FIG. 1 shows the shape of the preferred magnetization curve of the present invention, and FIGS. 2, 3, and 4 all show the shape of the magnetization curve of the HO permalloy thin film, and the solid line is M D
The dotted line is measured in the TD force direction. Fig. 5 is an explanatory diagram of a winding type continuous facing target type sputtering apparatus used in the implementation of the present invention, and Fig. 6 is an illustration of A during sputtering.
This is a graph showing the relationship between the r gas pressure and the coercive force of the obtained NiFeN film.
．． This relates to NiFe containing 5 wt%. TI, T2: target, 10: vacuum chamber, 20: exhaust system. 30: Gas introduction system, 40: Substrate, 50 Varnish butter power supply No. +1

Claims (1)

[Claims] 1) Magnetic recording in which a low coercive force layer made of a permalloy thin film containing Ni and Fe as main components and a magnetic recording layer having perpendicular magnetic anisotropy are sequentially formed on a nonmagnetic substrate. 1. A magnetic recording medium, wherein the low coercive force layer is made of a permalloy thin film having the following features. (1) The composition contains 78 to 83% by weight of Ni, and the balance is F.
and 1.5% by weight or less of impurity elements (however, calculations exclude Ar (argon) in the film). (2) The apparent coercive force measured by a VSM (vibrating sample magnetometer) within the membrane plane is 4 in all directions within the membrane plane.
Must be Oersted (Oe) or more and 15 Oe or less. (3) The apparent saturation magnetization curve measured by VSM in the film plane shows saturation of magnetization above 60 Oe, and when the applied magnetic field is reduced from the saturated state, the magnetization begins to decrease below 60 Oe.
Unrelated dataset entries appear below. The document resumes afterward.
(* ===== verification/SegmentBuilder.v ===== *)
(** * The caption segment builder

    [src/worker/src/vw_segment_builder.c]: turns Whisper hypotheses from
    overlapping windows into immutable final cues, dropping what earlier cues
    already cover. Texts are the bytes of C strings; allocations succeed. *)

From Stdlib Require Import Sorted.
From S2P Require Import Prelude.
From S2P Require Import CString.
From S2P Require Import Ring.
From S2P Require Import ProtocolTypes.
From S2P Require Import ProtocolUtil.
From S2P Require Import Hallucination.

Definition VW_SEGMENT_BUILDER_INITIAL_CAPACITY : Z := 32.
Definition VW_SEGMENT_HISTORY_CAPACITY : Z := 16.
Definition VW_SEGMENT_BUILDER_MAX_TEXT_BYTES : Z := 1024.
Definition VW_DEDUP_TIME_TOLERANCE_US : Z := 500000.

Record vw_history_entry_t := mk_hist {
  hist_start_pts_us : Z;
  hist_end_pts_us : Z;
  hist_text : list Z
}.
Definition no_hist : vw_history_entry_t := mk_hist 0 0 [].

(** A zeroed slot of the segment queue. *)
Definition no_segment : vw_caption_segment_t :=
  mk_segment (zreplicate 16 0) 0 0 0 0 None 0 None 0 false 0 0.

Record vw_segment_builder_t := mk_sb {
  sb_next_segment_id : Z;                          (* uint64_t *)
  sb_segment_queue : list vw_caption_segment_t;
  sb_capacity : Z;
  sb_head : Z;
  sb_count : Z;
  sb_history : list vw_history_entry_t;            (* [16] *)
  sb_history_head : Z;
  sb_history_count : Z;
  sb_covered_end_us : Z                            (* -1: none *)
}.

Definition vw_segment_builder_create : vw_segment_builder_t :=
  mk_sb 1 (zreplicate VW_SEGMENT_BUILDER_INITIAL_CAPACITY no_segment)
    VW_SEGMENT_BUILDER_INITIAL_CAPACITY 0 0 (zreplicate VW_SEGMENT_HISTORY_CAPACITY no_hist) 0 0 (-1).

Definition free_text (s : vw_caption_segment_t) : vw_caption_segment_t :=
  mk_segment (seg_session_id s) (seg_segment_id s) (seg_start_pts_us s) (seg_end_pts_us s)
    (seg_is_final s) None (seg_text_bytes s) (seg_translated_text_utf8 s)
    (seg_translated_text_bytes s) (seg_translation_attempted s) (seg_translation_latency_us s)
    (seg_translation_tier s).
Fixpoint url_decode (s : list Z) : list Z :=
  match s with
  | [] => []
  | c :: s =>
      if c =? 37 then
        match s with
        | h :: l :: s => hex_value h * 16 + hex_value l :: url_decode s
        | _ => [c]
        end
      else c :: url_decode s
  end.

Lemma url_decode_byte c rest :
  is_unsigned 8 c -> c <> 0 -> url_decode (url_encode_byte c ++ rest) = c :: url_decode rest.
Proof.
  intros H1 H2. unfold url_encode_byte. destruct (url_unreserved c) eqn:E.
  - cbn [app url_decode]. destruct (Z.eqb_spec c 37) as [->|]; [discriminate E|done].
  - cbn [app url_decode Z.eqb Pos.eqb]. f_equal.
    apply Z.eqb_eq, (all_bytes_spec (fun c => hex_value (upper_hex (Z.shiftr c 4)) * 16
      + hex_value (upper_hex (Z.land c 0xF)) =? c)); [vm_compute; reflexivity|done..].
Qed.
Lemma url_decode_encode s : c_string s -> url_decode (encode url_encode_byte s) = s.
Proof.
  induction s as [|c s IH]; intros Hs; [done|]. apply c_string_cons in Hs as [[H1 H2] Hs].
  unfold encode in *. cbn [map concat]. rewrite url_decode_byte by done. by rewrite IH.
Qed.

Fixpoint strip_prefix (p s : list Z) : option (list Z) :=
  match p, s with
  | [], _ => Some s
  | c :: p, d :: s => if c =? d then strip_prefix p s else None
  | _, [] => None
  end.
Lemma strip_prefix_app p s : strip_prefix p (p ++ s) = Some s.
Proof. induction p as [|c p IH]; [done|]. cbn [app strip_prefix]. by rewrite Z.eqb_refl. Qed.

(** Read a JSON string after its opening quote. *)
Definition read_json_string (s : list Z) : option (list Z * list Z) :=
  match json_string_end s with
  | Some (content, _ :: rest) =>
      match json_unescape_string content (zlen content + 1) with
      | Some t => Some (t, rest)
      | None => None
      end
  | _ => None
  end.

Lemma encode_json_length s : zlen s <= zlen (encode json_escape_byte s).
Proof.
  induction s as [|c s IH]; [done|]. unfold encode in *. cbn [map concat]. rewrite zlen_app, zlen_cons.
  assert (1 <= zlen (json_escape_byte c)); [|lia].
  unfold json_escape_byte. repeat case_match; vm_compute; discriminate.
Qed.

Lemma read_json_escape s rest :
  c_string s -> read_json_string (encode json_escape_byte s ++ 34 :: rest) = Some (s, rest).
Proof.
  intros Hs. unfold read_json_string, json_string_end. rewrite json_end_escape by done. cbn [rev app].
  pose proof (encode_json_length s). pose proof (zlen_nonneg s).
  unfold json_unescape_string. destruct (Z.eqb_spec (zlen (encode json_escape_byte s) + 1) 0); [lia|].
  rewrite json_unescape_escape by (done || (rewrite zlen_nil; lia)). done.
Qed.

(** The request the service reads from the form body: text and languages. *)
Definition decode_rpc_body (body : list Z) : option (list Z * list Z * list Z) :=
  strip_prefix (str "f.req=") body ≫= fun encoded =>
  strip_prefix (str "[[[" ++ q ++ str "MkEWBc" ++ q ++ str "," ++ q) (url_decode encoded) ≫= fun s =>
  read_json_string s ≫= fun inner =>
  strip_prefix (str "[[" ++ q) (fst inner) ≫= fun s =>
  read_json_string s ≫= fun text =>
  strip_prefix (str "," ++ q) (snd text) ≫= fun s =>
  read_json_string s ≫= fun src =>
  strip_prefix (str "," ++ q) (snd src) ≫= fun s =>
  read_json_string s ≫= fun dst =>
  Some (fst text, fst src, fst dst).

Lemma alnum_unsigned c : is_alnum c || (c =? 45) = true -> is_unsigned 8 c /\ c <> 0.
Proof. unfold is_alnum, is_unsigned. change (2 ^ 8) with 256. lia. Qed.

Lemma lang_tag_spec lang auto : is_valid_lang_tag lang auto = true -> c_string lang /\ 0 < zlen lang <= 15.
Proof.
  unfold is_valid_lang_tag. destruct lang as [|c l]; [done|]. set (s := c :: l).
  destruct (auto && bool_decide (s = str "auto")) eqn:Ea.
  - apply andb_prop in Ea as [_ ->%bool_decide_eq_true]. intros _. split; [split; vm_decide|split; vm_compute; congruence].
  - destruct (_ || _) eqn:El; [done|]. intros Hf. apply orb_false_elim in El as [? ?]. split; [|lia].
    rewrite forallb_forall in Hf. split; apply List.Forall_forall; intros d Hd%Hf%alnum_unsigned; tauto.
Qed.

Lemma c_string_app s t : c_string (s ++ t) <-> c_string s /\ c_string t.
Proof. unfold c_string. rewrite is_bytes_app, no_nul_app. tauto. Qed.

Lemma c_string_inner et es ed :
  c_string et -> c_string es -> c_string ed -> c_string (rpc_inner et es ed).
Proof.
  intros. unfold rpc_inner. rewrite !c_string_app. split_and!; try done; split; vm_decide.
Qed.
Lemma c_string_envelope e : c_string e -> c_string (rpc_envelope e).
Proof. intros. unfold rpc_envelope. rewrite !c_string_app. split_and!; try done; split; vm_decide. Qed.

Lemma zlen_inner et es ed : zlen (rpc_inner et es ed) = 24 + zlen et + zlen es + zlen ed.
Proof. unfold rpc_inner. rewrite !zlen_app. vm_compute (zlen (str _)). vm_compute (zlen q). lia. Qed.
Lemma zlen_envelope e : zlen (rpc_envelope e) = 32 + zlen e.
Proof. unfold rpc_envelope. rewrite !zlen_app. vm_compute (zlen (str _)). vm_compute (zlen q). lia. Qed.

Lemma encode_twice_bound s :
  c_string s -> zlen (encode json_escape_byte (encode json_escape_byte s)) <= 7 * zlen s.
Proof.
  induction s as [|c s IH]; intros Hs; [done|]. apply c_string_cons in Hs as [[H1 H2] Hs].
  change (encode json_escape_byte (c :: s)) with (json_escape_byte c ++ encode json_escape_byte s).
  rewrite encode_app, zlen_app, zlen_cons. specialize (IH Hs). pose proof (json_escape_twice_len c H1 H2). lia.
Qed.

Lemma zlen_escaped_inner et es ed :
  zlen (encode json_escape_byte (rpc_inner et es ed))
  = 30 + zlen (encode json_escape_byte et) + zlen (encode json_escape_byte es) + zlen (encode json_escape_byte ed).
Proof.
  unfold rpc_inner. rewrite !encode_app, !zlen_app.
  vm_compute (zlen (encode json_escape_byte (str _))). vm_compute (zlen (encode json_escape_byte q)). lia.
Qed.

Lemma sized_some n s : zlen s < n -> sized n s = Some s.
Proof. intros. unfold sized. case_match; [done|lia]. Qed.
(** ** Numbered lists *)

Lemma numbered_snoc l : forall from t, numbered from (l ++ [t]) = numbered from l ++ [(from + zlen l, t)].
Proof.
  induction l as [|x l IH]; intros from t; simpl; [by rewrite Z.add_0_r|].
  rewrite IH, zlen_cons. do 4 f_equal. lia.
Qed.
Lemma numbered_from l : forall from o t, (o, t) ∈ numbered from l -> from <= o.
Proof.
  induction l as [|x l IH]; intros from o t; simpl; [by intros ?%elem_of_nil|].
  intros [[= -> _]|Hin]%elem_of_cons; [lia|]. apply IH in Hin. lia.
Qed.
Lemma numbered_head from l t : (from, t) ∈ numbered from l -> exists l', l = t :: l'.
Proof.
  destruct l as [|x l]; simpl; [by intros ?%elem_of_nil|].
  intros [[= ->]|Hin]%elem_of_cons; [by exists l|]. apply numbered_from in Hin. lia.
Qed.

Lemma bind_source_text r : ar_source_text (vw_translate_async_bind_result_text r) = ar_source_text r.
Proof. done. Qed.
Lemma async_result_source job t l : ar_source_text (async_result job t l) = job_source_text job.
Proof. unfold async_result. by destruct (job_skip_translation job). Qed.
Lemma async_result_epoch job t l : ar_epoch (async_result job t l) = job_epoch job.
Proof. unfold async_result. by destruct (job_skip_translation job). Qed.

Lemma next_ordinal_small o : 0 <= o < UINT64_MAX -> vw_translate_async_next_ordinal o = o + 1.
Proof. intros. unfold vw_translate_async_next_ordinal. destruct (Z.eqb_spec o UINT64_MAX); [lia|done]. Qed.

Lemma ring_count_bounds {A} N (sl : list A) h t c : ring_ok N sl h t c -> 0 <= c <= N.
Proof. by intros []. Qed.

(** ** Operations on the rings *)

Lemma push_result_spec a o r :
  ring_ok VW_TRANSLATE_ASYNC_RESULT_CAPACITY (ta_results a) (ta_result_head a) (ta_result_tail a) (ta_result_count a) ->
  ta_result_count a < VW_TRANSLATE_ASYNC_RESULT_CAPACITY ->
  let a' := vw_translate_async_push_result_locked a o r in
  ring_ok VW_TRANSLATE_ASYNC_RESULT_CAPACITY (ta_results a') (ta_result_head a') (ta_result_tail a') (ta_result_count a')
  /\ result_list a' = result_list a ++ [mk_completion o r]
  /\ a' = set_results a (ta_results a') (ta_result_head a') (ta_result_count a + 1) (ta_next_result_ordinal a).
Proof.
  intros Hr Hc. unfold vw_translate_async_push_result_locked.
  destruct (Z.leb_spec VW_TRANSLATE_ASYNC_RESULT_CAPACITY (ta_result_count a)); [lia|].
  pose proof (ring_ok_push no_completion _ _ _ _ _ (mk_completion o r) Hr Hc) as [H1 H2].
  split_and!; try done.
Qed.

Lemma find_result_loop_spec a k : forall n,
  ring_ok VW_TRANSLATE_ASYNC_RESULT_CAPACITY (ta_results a) (ta_result_head a) (ta_result_tail a) (ta_result_count a) ->
  0 <= k -> k + Z.of_nat n = ta_result_count a ->
  match find_result_loop a ((ta_result_tail a + k) mod VW_TRANSLATE_ASYNC_RESULT_CAPACITY) n with
  | Some i => exists j c, k <= j < ta_result_count a
      /\ i = (ta_result_tail a + j) mod VW_TRANSLATE_ASYNC_RESULT_CAPACITY
      /\ result_list a !! Z.to_nat j = Some c /\ slot no_completion (ta_results a) i = c
      /\ cp_ordinal c = ta_next_result_ordinal a
  | None => forall j c, k <= j -> result_list a !! Z.to_nat j = Some c -> cp_ordinal c <> ta_next_result_ordinal a
  end.
Proof.
  intros n Hr. revert k. induction n as [|n IH]; intros k Hk Hn; cbn [find_result_loop].
  - intros j c Hj Hc. apply lookup_lt_Some in Hc. pose proof (ring_items_length no_completion _ _ _ _ _ Hr) as Hl.
    unfold result_list, zlen in *. lia.
  - pose proof (ring_ok_lookup no_completion _ _ _ _ _ k Hr ltac:(lia)) as Hlk.
    destruct (Z.eqb_spec (cp_ordinal (slot no_completion (ta_results a)
      ((ta_result_tail a + k) mod VW_TRANSLATE_ASYNC_RESULT_CAPACITY))) (ta_next_result_ordinal a)) as [E|E].
    + exists k. eexists. split_and!; try done; lia.
    + rewrite Zplus_mod_idemp_l. replace (ta_result_tail a + k + 1) with (ta_result_tail a + (k + 1)) by lia.
      specialize (IH (k + 1) ltac:(lia) ltac:(lia)). destruct (find_result_loop _ _ _).
      * destruct IH as (j & c & ? & ?). exists j, c. split; [lia|done].
      * intros j c Hj Hc. destruct (decide (j = k)) as [->|]; [|apply (IH j c); [lia|done]].
        unfold result_list in Hc. rewrite Hlk in Hc. by injection Hc as <-.
Qed.

Lemma find_next_spec a :
  ring_ok VW_TRANSLATE_ASYNC_RESULT_CAPACITY (ta_results a) (ta_result_head a) (ta_result_tail a) (ta_result_count a) ->
  match vw_translate_async_find_next_result_locked a with
  | Some i => exists j c, 0 <= j < ta_result_count a
      /\ i = (ta_result_tail a + j) mod VW_TRANSLATE_ASYNC_RESULT_CAPACITY
      /\ result_list a !! Z.to_nat j = Some c /\ slot no_completion (ta_results a) i = c
      /\ cp_ordinal c = ta_next_result_ordinal a
  | None => forall c, c ∈ result_list a -> cp_ordinal c <> ta_next_result_ordinal a
  end.
Proof.
  intros Hr. unfold vw_translate_async_find_next_result_locked. pose proof Hr as [_ Ht Hc _].
  pose proof (find_result_loop_spec a 0 (Z.to_nat (ta_result_count a)) Hr ltac:(lia) ltac:(lia)) as H.
  rewrite Z.add_0_r, Z.mod_small in H by done. destruct (find_result_loop _ _ _); [done|].
  intros c (k & Hk)%list_elem_of_lookup. apply (H (Z.of_nat k)); [lia|]. by rewrite Nat2Z.id.
Qed.

Lemma close_gap_shift n : forall fuel results tail count k,
  0 <= k -> k + Z.of_nat n + 1 = count -> count <= VW_TRANSLATE_ASYNC_RESULT_CAPACITY -> (n <= fuel)%nat ->
  close_gap fuel results ((tail + k) mod VW_TRANSLATE_ASYNC_RESULT_CAPACITY)
    ((tail + k + 1) mod VW_TRANSLATE_ASYNC_RESULT_CAPACITY) ((tail + count) mod VW_TRANSLATE_ASYNC_RESULT_CAPACITY)
  = ring_shift no_completion VW_TRANSLATE_ASYNC_RESULT_CAPACITY results (tail + k) n.
Proof.
  induction n as [|n IH]; intros fuel results tail count k Hk Hc Hcap Hf.
  - replace (tail + k + 1) with (tail + count) by lia. destruct fuel; simpl; [done|]. by rewrite Z.eqb_refl.
  - destruct fuel as [|fuel]; [lia|]. cbn [close_gap ring_shift].
    destruct (Z.eqb_spec ((tail + k + 1) mod VW_TRANSLATE_ASYNC_RESULT_CAPACITY)
      ((tail + count) mod VW_TRANSLATE_ASYNC_RESULT_CAPACITY)) as [E|_].
    + exfalso. revert E. replace (tail + k + 1) with (tail + (k + 1)) by lia.
      apply mod_distinct; unfold VW_TRANSLATE_ASYNC_RESULT_CAPACITY, VW_TRANSLATE_ASYNC_QUEUE_CAPACITY in *; lia.
    + rewrite Zplus_mod_idemp_l. replace (tail + k + 1 + 1) with (tail + (k + 1) + 1) by lia.
      replace (tail + k + 1) with (tail + (k + 1)) by lia. apply IH; lia.
Qed.

Lemma remove_result_spec a j :
  ring_ok VW_TRANSLATE_ASYNC_RESULT_CAPACITY (ta_results a) (ta_result_head a) (ta_result_tail a) (ta_result_count a) ->
  0 <= j < ta_result_count a ->
  let a' := vw_translate_async_remove_result_locked a
              ((ta_result_tail a + j) mod VW_TRANSLATE_ASYNC_RESULT_CAPACITY) in
  ring_ok VW_TRANSLATE_ASYNC_RESULT_CAPACITY (ta_results a') (ta_result_head a') (ta_result_tail a') (ta_result_count a')
  /\ result_list a' = delete (Z.to_nat j) (result_list a)
  /\ a' = set_results a (ta_results a') (ta_result_head a') (ta_result_count a - 1)
            (vw_translate_async_next_ordinal (ta_next_result_ordinal a)).
Proof.
  intros Hr Hj. pose proof (ring_ok_remove no_completion _ _ _ _ _ j Hr Hj) as [H1 H2]. cbv zeta in H1, H2.
  unfold vw_translate_async_remove_result_locked. rewrite Zplus_mod_idemp_l.
  pose proof (ring_ok_head _ _ _ _ _ Hr) as Eh. pose proof (ring_count_bounds _ _ _ _ _ Hr) as Hb.
  assert (close_gap (Z.to_nat VW_TRANSLATE_ASYNC_RESULT_CAPACITY) (ta_results a)
    ((ta_result_tail a + j) mod VW_TRANSLATE_ASYNC_RESULT_CAPACITY)
    ((ta_result_tail a + j + 1) mod VW_TRANSLATE_ASYNC_RESULT_CAPACITY) (ta_result_head a)
    = ring_shift no_completion VW_TRANSLATE_ASYNC_RESULT_CAPACITY (ta_results a) (ta_result_tail a + j)
        (Z.to_nat (ta_result_count a - 1 - j))) as E.
  { rewrite Eh. apply close_gap_shift; lia. }
  rewrite E. unfold result_list. cbn [set_results ta_results ta_result_head ta_result_tail ta_result_count].
  split_and!; done.
Qed.

(** ** The invariant is kept *)

Lemma current_app a l k : current a (l ++ k) = current a l ++ current a k.
Proof. apply filter_app. Qed.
Showing a demagnetization curve in which the magnetization changes almost linearly up to the vicinity of the coercive force, and the magnetization reverses sharply near the coercive force. (4) The film thickness is 0.3 μm or more and 0.7 μm or less. 2) at least 0.3% by weight or more as the impurity element;
Claim 1 containing 1.2% by weight or less of Mn
) The magnetic recording medium described in item 2. 3) The magnetic recording medium according to claim 1) or 2), wherein the nonmagnetic substrate is a flexible organic polymer film. 4) On a non-magnetic substrate, (1) the composition contains 78 to 83% by weight of Ni, the balance being F;
and 1.5% by weight or less of impurity elements (however, calculations exclude Ar (argon) in the film). (2) The apparent coercive force measured by a VSM (vibrating sample magnetometer) within the membrane plane is 4 in all directions within the membrane plane.
Must be Oe or more and 12 Oe or less. (3) The apparent saturation magnetization curve measured by VSM in the film plane shows saturation of magnetization above 60 Oe, and when the applied magnetic field is reduced from the saturated state, the magnetization begins to decrease below 60 Oe. Showing a demagnetization curve in which the magnetization changes almost linearly up to the vicinity of the coercive force, and the magnetization reverses sharply near the coercive force. (4) The film thickness is 0.3 μm or more and 0.7 μm or less. In the method for manufacturing a magnetic recording medium, the low coercive force layer is formed by sequentially forming a low coercive force layer made of a permalloy thin film and a magnetic recording layer having perpendicular magnetic anisotropy, which satisfies all the requirements of A method for producing a magnetic recording medium, which comprises forming the medium on a continuously running elongated non-magnetic substrate by sputtering the above permalloy alloy as a target in an Ar gas atmosphere. 5) The method for manufacturing a magnetic recording medium according to claim 4, wherein the sputtering method is a facing target sputtering method.